## What needs to be done
From the entries below, return exactly the lines beginning at the one that contains "ErrLinkClosed or a" and ending at the one that contains "pl_generation : Z;", both of them included, and only those lines.

[Opening Exercise data section]

(* ===== verification/Pool.v ===== *)
(** * The HostLink pool (src/internal/realtime/hostlink/link.go, capability.go,
      subscribe.go and deps.go)

    [Pool] with [Bind], [Attach], [Unbind], [DeliverCommand], [ReapIdle],
    [Close], [RouteFor], [Subscribe], [Unsubscribe], the capability read
    [accepts] and the unexported [acquireLocked], [acquireUnlocked],
    [dropLinkLocked], [evict], [newPooledLink], [supersededBy], [observe],
    [tenantTarget] and [attachAnswers]. The connections themselves, and the
    dialer that opens them, are behind the interfaces deps.go declares: any
    instance of [LinkEnv]. A [*pooledLink] has an identity ([pl_id]) because
    [dropLinkLocked] compares the pointer. *)

From S2P Require Import Prelude Wire Bindings.

Definition ErrInvalidConfig : error := sentinel "hostlink.ErrInvalidConfig".
Definition ErrPoolClosed : error := sentinel "hostlink.ErrPoolClosed".
Definition ErrLinkLimit : error := sentinel "hostlink.ErrLinkLimit".
Definition ErrTargetMismatch : error := sentinel "hostlink.ErrTargetMismatch".
Definition ErrBindingConflict : error := sentinel "hostlink.ErrBindingConflict".
Definition ErrUnknownBinding : error := sentinel "hostlink.ErrUnknownBinding".
Definition ErrNoTenantEndpoint : error := sentinel "hostlink.ErrNoTenantEndpoint".
Definition ErrAttachMismatch : error := sentinel "hostlink.ErrAttachMismatch".
Definition ErrCommandUndelivered : error := sentinel "hostlink.ErrCommandUndelivered".
Definition ErrSubscribeUnsupported : error := sentinel "hostlink.ErrSubscribeUnsupported".

Record Target := MkTarget { target_Host : HostID; target_Endpoint : InternalEndpoint; target_Generation : Z }.

(** Core's validations and its per-tenant endpoint derivation. *)
Class PoolPrimitives := {
  pool_bindings :: BindingPrimitives;
  hostValidate : HostID -> option error;
  endpointValidate : InternalEndpoint -> option error;
  validateUnbind : HostLinkUnbindRequest -> option error;
  validateAttach : HostLinkAttachRequest -> option error;
  validateDelivery : CommandID -> option error;
  HostLinkEndpoint : InternalEndpoint -> TenantID -> result InternalEndpoint
}.

(** [Dialer] and [Link], with the optional [Subscriber] and [Negotiator]
    capabilities, and the pool's clock. A capability the link lacks is [None]. *)
Class LinkEnv (W : Type) := {
  Link : Type;
  Reply : Type;
  Sink : Type;
  Dial : Target -> W -> result Link * W;
  link_Bind : Link -> HostLinkBindRequest -> W -> option error * W;
  link_Unbind : Link -> HostLinkUnbindRequest -> W -> option error * W;
  link_Attach : Link -> HostLinkAttachRequest -> W -> result HostLinkRegistryObservation * W;
  link_DeliverCommand : Link -> sessionKey -> CommandID -> W -> option error * W;
  link_Close : Link -> W -> option error * W;
  link_Subscribe : Link -> option (sessionKey -> Sink -> W -> option error * W);
  link_Unsubscribe : Link -> option (sessionKey -> W -> W);
  link_Negotiated : Link -> option (W -> result Reply * W);
  pool_Now : W -> time * W
}.

Record Limits := MkLimits {
  MaxLinks : Z;
  DialTimeout : Z;
  IdleTimeout : Z;
  ReconnectMin : Z;
  ReconnectMax : Z
}.

Definition millisecond : Z := 1000000.

Definition DefaultLimits : Limits :=
  MkLimits 256 (5000 * millisecond) (60000 * millisecond) (250 * millisecond) (10000 * millisecond).

Definition Validate (l : Limits) : option error :=
  if MaxLinks l <? 1 then Some (wrapf [ErrInvalidConfig])
  else if DialTimeout l <=? 0 then Some (wrapf [ErrInvalidConfig])
  else if IdleTimeout l <=? 0 then Some (wrapf [ErrInvalidConfig])
  else if ReconnectMin l <=? 0 then Some (wrapf [ErrInvalidConfig])
  else if ReconnectMax l <=? 0 then Some (wrapf [ErrInvalidConfig])
  else if ReconnectMax l <? ReconnectMin l then Some (wrapf [ErrInvalidConfig])
  else if IdleTimeout l <? DialTimeout l then Some (wrapf [ErrInvalidConfig])
  else None.

(** [routeKey] is the per-session key; [linkKey] a Host's link for a tenant. *)
Record linkKey := MkLinkKey { lk_host : HostID; lk_tenant : TenantID }.

#[global] Instance linkKey_eq_dec : EqDecision linkKey.
Proof. solve_decision. Defined.

#[global] Program Instance linkKey_countable : Countable linkKey :=
  inj_countable' (fun k => (lk_host k, lk_tenant k)) (fun p => MkLinkKey p.1 p.2) _.
Next Obligation. by intros []. Qed.

Definition route_link (key : sessionKey) (host : HostID) : linkKey := MkLinkKey host (key_tenant key).

(** [terminalLinkError] and [ConnectionGone]: ErrUnsupportedProtocol,
    ErrLinkClosed or a *HostDisconnect; and a link that is reconnecting. *)
Definition terminalLinkError (err : error) : bool :=
  errors_is err (Sentinel "hostlink.ErrUnsupportedProtocol") ||
  errors_is err (Sentinel "hostlink.ErrLinkClosed") ||
  (if errors_as "hostlink.HostDisconnect" err then true else false).

Definition ConnectionGone (err : error) : bool :=
  errors_is err (Sentinel "hostlink.ErrLinkReconnecting") || terminalLinkError err.

Definition attachAnswers (req : HostLinkAttachRequest) (o : HostLinkRegistryObservation) : option error :=
  if negb (bool_decide (obs_TenantID o = attach_TenantID req) && bool_decide (obs_SessionID o = attach_SessionID req))
  then Some (wrapf [ErrAttachMismatch])
  else if negb (bool_decide (obs_HostID o = attach_HostID req) && (obs_HostGeneration o =? attach_HostGeneration req))
  then Some (wrapf [ErrAttachMismatch])
  else if negb (bool_decide (obs_AgentID o = attach_AgentID req) &&
                bool_decide (obs_RuntimeCompatibilityID o = attach_RuntimeCompatibilityID req))
  then Some (wrapf [ErrAttachMismatch])
  else None.

Section Pool.
Context `{PoolPrimitives} {W : Type} `{LinkEnv W}.

Record pooledLink := MkPooled {
  pl_id : nat;
  pl_link : Link;
  pl_endpoint : InternalEndpoint;
  pl_generation : Z;
  pl_bindings : gset sessionKey;
  pl_idleSince : time
}.

Record Pool_ := MkPool {
  limits : Limits;
  closed : bool;
  links : gmap linkKey pooledLink;
  routes : gmap sessionKey HostID;
  next : nat
}.

(** [NewPool]: zero limits select the defaults; the dialer is always present. *)
Definition NewPool (l : option Limits) : result Pool_ :=
  let l := default DefaultLimits l in
  match Validate l with
  | Some err => Fail err
  | None => Ok (MkPool l false ∅ ∅ 0)
  end.

Definition validateHost (host : HostID) : option error :=
  match hostValidate host with Some err => Some (wrapf [ErrInvalidConfig; err]) | None => None end.

Definition validateEndpoint (endpoint : InternalEndpoint) : option error :=
  match endpointValidate endpoint with Some err => Some (wrapf [ErrInvalidConfig; err]) | None => None end.

Definition Target_Validate (t : Target) : option error :=
  match validateHost (target_Host t) with
  | Some err => Some err
  | None => validateEndpoint (target_Endpoint t)
  end.

(** [tenantTarget]: Core's typed refusal becomes an [EndpointError], which
    unwraps to ErrNoTenantEndpoint and its cause, as the untyped one does. *)
Definition tenantTarget (base : Target) (tenant : TenantID) : result Target :=
  match HostLinkEndpoint (target_Endpoint base) tenant with
  | Fail err =>
      match errors_as "sessionwire.HostLinkEndpointError" err with
      | Some cause => Fail (Err (Typed "hostlink.EndpointError" "" "" 0) [ErrNoTenantEndpoint; Err cause []])
      | None => Fail (wrapf [ErrNoTenantEndpoint; err])
      end
  | Ok endpoint => Ok (MkTarget (target_Host base) endpoint (target_Generation base))
  end.

Definition withGeneration (t : Target) (g : Z) : Target := MkTarget (target_Host t) (target_Endpoint t) g.

(** [Target.dialable]: the link's address alone, generation zero. *)
Definition dialable (t : Target) : Target := MkTarget (target_Host t) (target_Endpoint t) 0.

Definition supersededBy (l : pooledLink) (dial : Target) : bool :=
  negb (bool_decide (target_Endpoint dial = pl_endpoint l)) && (pl_generation l <? target_Generation dial).

Definition observe (l : pooledLink) (dial : Target) : pooledLink :=
  if bool_decide (target_Endpoint dial = pl_endpoint l) && (pl_generation l <? target_Generation dial)
  then MkPooled (pl_id l) (pl_link l) (pl_endpoint l) (target_Generation dial) (pl_bindings l) (pl_idleSince l)
  else l.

[Closing Exercise data section]

## Output for this exercise
    ErrLinkClosed or a *HostDisconnect; and a link that is reconnecting. *)
Definition terminalLinkError (err : error) : bool :=
  errors_is err (Sentinel "hostlink.ErrUnsupportedProtocol") ||
  errors_is err (Sentinel "hostlink.ErrLinkClosed") ||
  (if errors_as "hostlink.HostDisconnect" err then true else false).

Definition ConnectionGone (err : error) : bool :=
  errors_is err (Sentinel "hostlink.ErrLinkReconnecting") || terminalLinkError err.

Definition attachAnswers (req : HostLinkAttachRequest) (o : HostLinkRegistryObservation) : option error :=
  if negb (bool_decide (obs_TenantID o = attach_TenantID req) && bool_decide (obs_SessionID o = attach_SessionID req))
  then Some (wrapf [ErrAttachMismatch])
  else if negb (bool_decide (obs_HostID o = attach_HostID req) && (obs_HostGeneration o =? attach_HostGeneration req))
  then Some (wrapf [ErrAttachMismatch])
  else if negb (bool_decide (obs_AgentID o = attach_AgentID req) &&
                bool_decide (obs_RuntimeCompatibilityID o = attach_RuntimeCompatibilityID req))
  then Some (wrapf [ErrAttachMismatch])
  else None.

Section Pool.
Context `{PoolPrimitives} {W : Type} `{LinkEnv W}.

Record pooledLink := MkPooled {
  pl_id : nat;
  pl_link : Link;
  pl_endpoint : InternalEndpoint;
  pl_generation : Z;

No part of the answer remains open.